• _Given entries_
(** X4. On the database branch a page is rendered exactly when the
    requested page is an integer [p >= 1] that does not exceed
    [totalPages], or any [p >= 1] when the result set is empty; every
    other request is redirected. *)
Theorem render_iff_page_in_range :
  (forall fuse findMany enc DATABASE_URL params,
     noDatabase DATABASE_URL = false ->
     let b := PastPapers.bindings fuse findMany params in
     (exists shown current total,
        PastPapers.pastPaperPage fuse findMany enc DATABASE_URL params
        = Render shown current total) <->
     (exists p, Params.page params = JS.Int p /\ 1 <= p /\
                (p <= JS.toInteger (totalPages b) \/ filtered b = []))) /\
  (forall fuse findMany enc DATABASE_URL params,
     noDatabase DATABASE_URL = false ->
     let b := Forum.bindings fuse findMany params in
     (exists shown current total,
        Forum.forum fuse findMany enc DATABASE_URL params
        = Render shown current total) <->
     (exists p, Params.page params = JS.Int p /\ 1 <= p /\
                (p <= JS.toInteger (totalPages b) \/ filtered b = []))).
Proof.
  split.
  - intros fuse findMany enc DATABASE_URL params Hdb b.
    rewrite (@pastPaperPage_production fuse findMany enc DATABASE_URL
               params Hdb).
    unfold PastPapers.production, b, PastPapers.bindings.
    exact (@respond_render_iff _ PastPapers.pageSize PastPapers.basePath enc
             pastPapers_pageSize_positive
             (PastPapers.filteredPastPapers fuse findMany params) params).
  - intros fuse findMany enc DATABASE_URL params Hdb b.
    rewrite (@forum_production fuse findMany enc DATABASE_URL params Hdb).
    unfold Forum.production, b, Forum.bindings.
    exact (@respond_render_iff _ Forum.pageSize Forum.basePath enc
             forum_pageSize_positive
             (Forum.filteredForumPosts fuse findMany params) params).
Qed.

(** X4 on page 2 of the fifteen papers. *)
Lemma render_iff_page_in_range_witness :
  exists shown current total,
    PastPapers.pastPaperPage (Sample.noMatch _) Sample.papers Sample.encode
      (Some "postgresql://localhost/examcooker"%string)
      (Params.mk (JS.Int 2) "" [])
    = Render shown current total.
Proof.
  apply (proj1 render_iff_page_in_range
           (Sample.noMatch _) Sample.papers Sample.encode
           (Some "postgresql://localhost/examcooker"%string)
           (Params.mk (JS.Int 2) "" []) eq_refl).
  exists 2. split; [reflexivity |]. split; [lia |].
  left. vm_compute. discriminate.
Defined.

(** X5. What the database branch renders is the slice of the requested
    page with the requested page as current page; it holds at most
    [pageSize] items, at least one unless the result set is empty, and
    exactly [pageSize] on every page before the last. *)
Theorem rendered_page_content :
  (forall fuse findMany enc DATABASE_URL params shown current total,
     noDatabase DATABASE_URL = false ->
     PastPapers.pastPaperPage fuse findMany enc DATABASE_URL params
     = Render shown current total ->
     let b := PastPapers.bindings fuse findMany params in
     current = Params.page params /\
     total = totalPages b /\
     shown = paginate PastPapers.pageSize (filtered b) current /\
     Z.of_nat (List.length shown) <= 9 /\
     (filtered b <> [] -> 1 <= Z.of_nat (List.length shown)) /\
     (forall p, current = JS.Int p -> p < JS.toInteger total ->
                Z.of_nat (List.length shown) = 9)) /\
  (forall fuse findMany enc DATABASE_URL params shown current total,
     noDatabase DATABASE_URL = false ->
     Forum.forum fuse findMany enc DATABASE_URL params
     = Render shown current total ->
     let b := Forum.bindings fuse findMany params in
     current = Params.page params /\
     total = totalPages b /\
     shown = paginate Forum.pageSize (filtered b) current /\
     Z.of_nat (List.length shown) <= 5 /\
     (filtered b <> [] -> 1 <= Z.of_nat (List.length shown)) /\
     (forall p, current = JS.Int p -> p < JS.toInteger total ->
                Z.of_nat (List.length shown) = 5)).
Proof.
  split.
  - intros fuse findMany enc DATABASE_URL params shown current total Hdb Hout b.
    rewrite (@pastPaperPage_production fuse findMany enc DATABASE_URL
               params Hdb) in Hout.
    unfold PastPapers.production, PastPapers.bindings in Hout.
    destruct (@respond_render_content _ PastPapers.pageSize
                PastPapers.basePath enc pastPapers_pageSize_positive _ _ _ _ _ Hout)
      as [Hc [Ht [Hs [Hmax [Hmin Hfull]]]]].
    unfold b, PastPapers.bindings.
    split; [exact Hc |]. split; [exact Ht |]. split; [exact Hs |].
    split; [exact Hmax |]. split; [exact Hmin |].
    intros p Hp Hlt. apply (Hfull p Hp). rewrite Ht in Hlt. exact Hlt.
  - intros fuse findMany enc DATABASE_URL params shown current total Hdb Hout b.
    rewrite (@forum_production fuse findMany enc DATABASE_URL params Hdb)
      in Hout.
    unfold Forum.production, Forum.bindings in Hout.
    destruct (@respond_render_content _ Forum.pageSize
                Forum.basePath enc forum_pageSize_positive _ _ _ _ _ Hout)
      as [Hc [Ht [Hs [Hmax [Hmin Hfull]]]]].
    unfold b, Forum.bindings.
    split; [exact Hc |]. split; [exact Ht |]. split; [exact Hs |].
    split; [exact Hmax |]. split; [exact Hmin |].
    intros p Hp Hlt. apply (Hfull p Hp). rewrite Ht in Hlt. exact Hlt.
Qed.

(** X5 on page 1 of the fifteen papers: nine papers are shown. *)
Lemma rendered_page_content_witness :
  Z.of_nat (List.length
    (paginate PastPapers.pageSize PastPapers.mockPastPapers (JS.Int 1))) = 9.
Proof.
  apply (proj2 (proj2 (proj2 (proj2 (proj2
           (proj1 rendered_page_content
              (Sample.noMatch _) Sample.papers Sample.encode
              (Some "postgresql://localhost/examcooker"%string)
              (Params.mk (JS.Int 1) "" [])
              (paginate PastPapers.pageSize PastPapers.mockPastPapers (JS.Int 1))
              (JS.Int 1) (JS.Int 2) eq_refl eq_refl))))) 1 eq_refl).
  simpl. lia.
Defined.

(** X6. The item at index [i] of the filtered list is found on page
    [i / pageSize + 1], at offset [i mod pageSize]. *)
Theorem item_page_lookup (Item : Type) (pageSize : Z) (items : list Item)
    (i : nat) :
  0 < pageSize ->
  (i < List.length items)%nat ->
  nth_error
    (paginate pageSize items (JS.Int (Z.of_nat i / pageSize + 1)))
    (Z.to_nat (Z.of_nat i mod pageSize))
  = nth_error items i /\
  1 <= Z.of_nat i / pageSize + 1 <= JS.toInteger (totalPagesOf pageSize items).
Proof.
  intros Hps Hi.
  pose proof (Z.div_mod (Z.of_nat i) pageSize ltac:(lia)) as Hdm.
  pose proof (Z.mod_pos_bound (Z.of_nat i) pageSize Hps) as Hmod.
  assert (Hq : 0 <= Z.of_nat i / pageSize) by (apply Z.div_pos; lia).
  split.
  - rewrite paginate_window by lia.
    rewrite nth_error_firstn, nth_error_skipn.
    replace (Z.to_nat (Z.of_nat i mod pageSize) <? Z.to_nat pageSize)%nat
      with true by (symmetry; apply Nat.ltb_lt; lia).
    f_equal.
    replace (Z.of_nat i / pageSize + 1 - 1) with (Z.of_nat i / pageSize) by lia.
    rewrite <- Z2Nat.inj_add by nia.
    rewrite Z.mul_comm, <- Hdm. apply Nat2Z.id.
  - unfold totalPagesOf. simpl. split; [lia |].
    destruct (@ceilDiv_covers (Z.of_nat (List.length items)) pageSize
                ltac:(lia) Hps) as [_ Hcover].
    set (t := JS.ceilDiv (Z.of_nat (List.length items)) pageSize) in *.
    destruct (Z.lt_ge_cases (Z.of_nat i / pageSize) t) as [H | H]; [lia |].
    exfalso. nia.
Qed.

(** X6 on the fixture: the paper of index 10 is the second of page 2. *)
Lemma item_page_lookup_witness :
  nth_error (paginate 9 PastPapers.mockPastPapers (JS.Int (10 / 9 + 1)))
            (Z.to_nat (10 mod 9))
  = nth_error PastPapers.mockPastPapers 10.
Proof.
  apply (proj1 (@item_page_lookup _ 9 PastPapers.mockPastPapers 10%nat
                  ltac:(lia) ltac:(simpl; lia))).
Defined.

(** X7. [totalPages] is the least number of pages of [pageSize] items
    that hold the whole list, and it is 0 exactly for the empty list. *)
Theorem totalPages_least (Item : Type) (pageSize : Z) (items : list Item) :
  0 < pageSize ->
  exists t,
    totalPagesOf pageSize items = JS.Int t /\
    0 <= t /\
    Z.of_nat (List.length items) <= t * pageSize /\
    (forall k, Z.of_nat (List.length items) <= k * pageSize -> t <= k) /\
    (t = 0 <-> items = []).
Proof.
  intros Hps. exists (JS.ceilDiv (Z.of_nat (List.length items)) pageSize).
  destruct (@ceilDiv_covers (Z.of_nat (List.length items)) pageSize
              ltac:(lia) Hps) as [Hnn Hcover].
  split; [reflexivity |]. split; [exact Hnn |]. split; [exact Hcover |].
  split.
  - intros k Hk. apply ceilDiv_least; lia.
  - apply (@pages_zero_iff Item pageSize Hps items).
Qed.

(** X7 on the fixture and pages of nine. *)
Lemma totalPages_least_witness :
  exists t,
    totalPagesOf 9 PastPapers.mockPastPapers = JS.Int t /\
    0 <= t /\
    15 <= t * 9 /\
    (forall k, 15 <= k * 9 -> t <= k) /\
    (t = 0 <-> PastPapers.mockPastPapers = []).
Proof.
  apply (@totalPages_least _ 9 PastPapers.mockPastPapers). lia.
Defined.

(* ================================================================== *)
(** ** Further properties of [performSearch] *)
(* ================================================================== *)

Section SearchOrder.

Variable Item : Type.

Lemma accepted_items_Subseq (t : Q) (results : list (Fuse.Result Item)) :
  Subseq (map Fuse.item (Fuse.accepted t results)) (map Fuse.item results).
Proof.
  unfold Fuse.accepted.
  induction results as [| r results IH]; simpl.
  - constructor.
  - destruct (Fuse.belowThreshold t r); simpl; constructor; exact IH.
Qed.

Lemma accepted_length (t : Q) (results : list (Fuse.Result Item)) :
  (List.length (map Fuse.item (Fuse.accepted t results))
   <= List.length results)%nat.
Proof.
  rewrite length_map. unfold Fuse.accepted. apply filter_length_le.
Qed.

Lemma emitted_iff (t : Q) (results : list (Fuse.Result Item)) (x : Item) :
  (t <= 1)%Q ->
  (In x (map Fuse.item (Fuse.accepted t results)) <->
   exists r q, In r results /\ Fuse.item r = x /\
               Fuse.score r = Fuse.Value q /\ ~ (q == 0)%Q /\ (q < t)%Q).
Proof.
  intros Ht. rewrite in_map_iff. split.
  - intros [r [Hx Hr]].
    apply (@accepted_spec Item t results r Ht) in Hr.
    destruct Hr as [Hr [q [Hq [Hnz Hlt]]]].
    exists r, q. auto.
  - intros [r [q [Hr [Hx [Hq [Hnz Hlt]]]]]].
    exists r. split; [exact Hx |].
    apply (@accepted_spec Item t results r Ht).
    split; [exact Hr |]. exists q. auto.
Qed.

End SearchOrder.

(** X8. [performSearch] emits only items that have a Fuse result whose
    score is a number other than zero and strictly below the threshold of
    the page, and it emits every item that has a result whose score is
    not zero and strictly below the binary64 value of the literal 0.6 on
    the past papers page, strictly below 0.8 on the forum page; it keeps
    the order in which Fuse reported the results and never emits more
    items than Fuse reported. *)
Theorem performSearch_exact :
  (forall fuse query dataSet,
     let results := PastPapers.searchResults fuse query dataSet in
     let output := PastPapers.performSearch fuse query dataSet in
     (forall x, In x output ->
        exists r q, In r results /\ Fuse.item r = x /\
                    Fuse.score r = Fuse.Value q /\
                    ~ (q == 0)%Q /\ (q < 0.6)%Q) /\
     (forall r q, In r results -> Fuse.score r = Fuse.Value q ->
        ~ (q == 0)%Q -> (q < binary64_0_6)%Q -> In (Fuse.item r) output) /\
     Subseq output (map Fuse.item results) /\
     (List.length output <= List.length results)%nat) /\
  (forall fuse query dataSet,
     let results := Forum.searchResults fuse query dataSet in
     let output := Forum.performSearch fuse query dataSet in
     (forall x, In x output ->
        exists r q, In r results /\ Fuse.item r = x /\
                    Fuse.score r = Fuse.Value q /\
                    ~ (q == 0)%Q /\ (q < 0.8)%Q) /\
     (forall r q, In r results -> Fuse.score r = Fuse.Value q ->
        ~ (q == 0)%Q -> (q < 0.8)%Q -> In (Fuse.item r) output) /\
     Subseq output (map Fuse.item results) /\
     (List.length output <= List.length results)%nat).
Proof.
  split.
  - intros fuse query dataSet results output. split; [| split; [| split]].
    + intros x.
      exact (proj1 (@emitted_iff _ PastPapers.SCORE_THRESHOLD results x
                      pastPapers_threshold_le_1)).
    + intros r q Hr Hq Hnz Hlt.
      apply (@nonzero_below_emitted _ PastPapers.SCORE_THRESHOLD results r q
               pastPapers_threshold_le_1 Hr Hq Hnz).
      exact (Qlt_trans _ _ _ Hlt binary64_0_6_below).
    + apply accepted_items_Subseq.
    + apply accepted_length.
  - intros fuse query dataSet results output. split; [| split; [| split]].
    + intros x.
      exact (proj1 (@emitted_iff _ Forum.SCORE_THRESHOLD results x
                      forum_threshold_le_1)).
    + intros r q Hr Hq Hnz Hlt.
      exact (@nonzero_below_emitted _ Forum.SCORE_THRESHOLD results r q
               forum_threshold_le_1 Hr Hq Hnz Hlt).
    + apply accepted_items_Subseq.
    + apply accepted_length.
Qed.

• _Exercise_
In the listing, find each line with the string "totalPagesOf" and copy it.

• _Exercise solution_
  1 <= Z.of_nat i / pageSize + 1 <= JS.toInteger (totalPagesOf pageSize items).
  - unfold totalPagesOf. simpl. split; [lia |].
    totalPagesOf pageSize items = JS.Int t /\
    totalPagesOf 9 PastPapers.mockPastPapers = JS.Int t /\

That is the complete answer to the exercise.